Twitter Valued at $10 Billion - DigitalBoB12
http://blogs.wsj.com/deals/2011/02/10/twitter-at-10-billion-insanity/

======
sfphotoarts
I wonder how skewed this community is. Within the HN world there is a healthy
skepticism about the value of Twitter, yet at the same time support for it,
and everyone claims to be getting value from the service.

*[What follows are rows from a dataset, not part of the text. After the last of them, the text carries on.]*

(** * Card detector: detection pipeline, statistics and session loop

    A shallow embedding of [card_detector.py] (class [CardDetector]) and the
    properties of its per-frame pipeline, of its cumulative statistics and of
    the loop in [run].

    Modelling conventions.
    - Python [int] is [Z].
    - Python [float] values (contour areas, aspect ratios, channel means,
      clock readings, the frame rate) are exact rationals [Qc].  Every
      comparison the program makes is against one of the constants 1000,
      100000, 0.5, 0.8, 150, 100, 50 or another clock reading; for operands
      that are quotients of integers of pixel magnitude the correctly rounded
      binary64 quotient and the exact quotient compare alike against them, so
      the branch taken is the same.  The one non-number a float computation
      of the program can produce, the mean of an empty array, is modelled
      explicitly as [None] (see [np_mean]).
    - [defaultdict(int)] is a [gmap string Z] read with default 0.
    - Exceptions are explicit ([outcome]); the world the loop talks to (clock,
      screen grabber, sleep, Ctrl-C) is a script of per-iteration answers. *)

From Stdlib Require Import QArith Qcanon.
From stdpp Require Import gmap strings list fin_maps numbers sorting.

Local Open Scope Z_scope.

(** ** Python numbers *)

Definition Qcltb (x y : Qc) : bool :=
  match (x ?= y)%Qc with Lt => true | _ => false end.
Definition Qcgtb (x y : Qc) : bool :=
  match (x ?= y)%Qc with Gt => true | _ => false end.
Definition Qcgeb (x y : Qc) : bool :=
  match (x ?= y)%Qc with Lt => false | _ => true end.
Definition Qceqb (x y : Qc) : bool :=
  match (x ?= y)%Qc with Eq => true | _ => false end.

(** ** Exceptions and the monad of [CardDetector] methods *)

Inductive exn :=
  | KeyboardInterrupt     (* Ctrl-C *)
  | ScreenShotError       (* the screen grabber failed *)
  | ZeroDivisionError
  | TypeError.

(** [Pending] is not a Python result: it says that the script of world answers
    ended while the program was still running. *)
Inductive outcome (A : Type) :=
  | Ok (a : A)
  | Raise (e : exn)
  | Pending.
Arguments Ok {A} a.
Arguments Raise {A} e.
Arguments Pending {A}.

(** [x / y] on a float divisor. *)
Definition truediv (x y : Qc) : outcome Qc :=
  if Qceqb y 0 then Raise ZeroDivisionError else Ok (x / y)%Qc.

(** ** The detector object *)

Record CardDetector := mkCardDetector {
  update_interval : Qc;
  monitor_number : Z;
  card_counts : gmap string Z;
  total_frames_processed : Z;
  total_cards_detected : Z;
  session_start_time : option Qc;
  last_update_time : option Qc;
  fps_counter : Z;
  current_fps : Qc
}.

(** [__init__]; the [card_types] table is never read and [sct] is the world. *)
Definition __init__ (update_interval : Qc) (monitor_number : Z) : CardDetector :=
  {| update_interval := update_interval;
     monitor_number := monitor_number;
     card_counts := ∅;
     total_frames_processed := 0;
     total_cards_detected := 0;
     session_start_time := None;
     last_update_time := None;
     fps_counter := 0;
     current_fps := 0%Qc |}.

Definition set_card_counts (m : gmap string Z) (self : CardDetector) :=
  mkCardDetector (update_interval self) (monitor_number self) m
    (total_frames_processed self) (total_cards_detected self)
    (session_start_time self) (last_update_time self)
    (fps_counter self) (current_fps self).
Definition set_total_frames_processed (n : Z) (self : CardDetector) :=
  mkCardDetector (update_interval self) (monitor_number self) (card_counts self)
    n (total_cards_detected self)
    (session_start_time self) (last_update_time self)
    (fps_counter self) (current_fps self).
Definition set_total_cards_detected (n : Z) (self : CardDetector) :=
  mkCardDetector (update_interval self) (monitor_number self) (card_counts self)
    (total_frames_processed self) n
    (session_start_time self) (last_update_time self)
    (fps_counter self) (current_fps self).
Definition set_session_start_time (t : option Qc) (self : CardDetector) :=
  mkCardDetector (update_interval self) (monitor_number self) (card_counts self)
    (total_frames_processed self) (total_cards_detected self)
    t (last_update_time self)
    (fps_counter self) (current_fps self).
Definition set_last_update_time (t : option Qc) (self : CardDetector) :=
  mkCardDetector (update_interval self) (monitor_number self) (card_counts self)
    (total_frames_processed self) (total_cards_detected self)
    (session_start_time self) t
    (fps_counter self) (current_fps self).
Definition set_fps_counter (n : Z) (self : CardDetector) :=
  mkCardDetector (update_interval self) (monitor_number self) (card_counts self)
    (total_frames_processed self) (total_cards_detected self)
    (session_start_time self) (last_update_time self)
    n (current_fps self).
Definition set_current_fps (r : Qc) (self : CardDetector) :=
  mkCardDetector (update_interval self) (monitor_number self) (card_counts self)
    (total_frames_processed self) (total_cards_detected self)
    (session_start_time self) (last_update_time self)
    (fps_counter self) r.

(** [d[k]] on a [defaultdict(int)]. *)
Definition getitem (d : gmap string Z) (k : string) : Z := default 0 (d !! k).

Outside of this bubble what I hear is that FB subsumed all of Twitter's
features a year or two ago and they have abandoned their twitter accounts. Of
course this is just my experience and may not be representative in the bigger
picture, but having worked on a project that analyzed the various hoses from
Twitter what I found was that when you eliminate spam and filter out all the
people that tweet less than one every couple of days, the actual number of
people using the service (at least for lang=EN) was dramatically lower than
the accepted numbers. Possibly the growth is outside of the English speaking
world.

Of course there is all the hype around Twitter saving kidnapped children in
China and being behind revolutions in the Middle East, but I suspect these are
news stories without much substance. Given that Egypt is 165 and China 105 in
world literacy ranking (CIA world fact book) I seriously doubt that Twitter
plays a role anywhere close to word-of-mouth communications.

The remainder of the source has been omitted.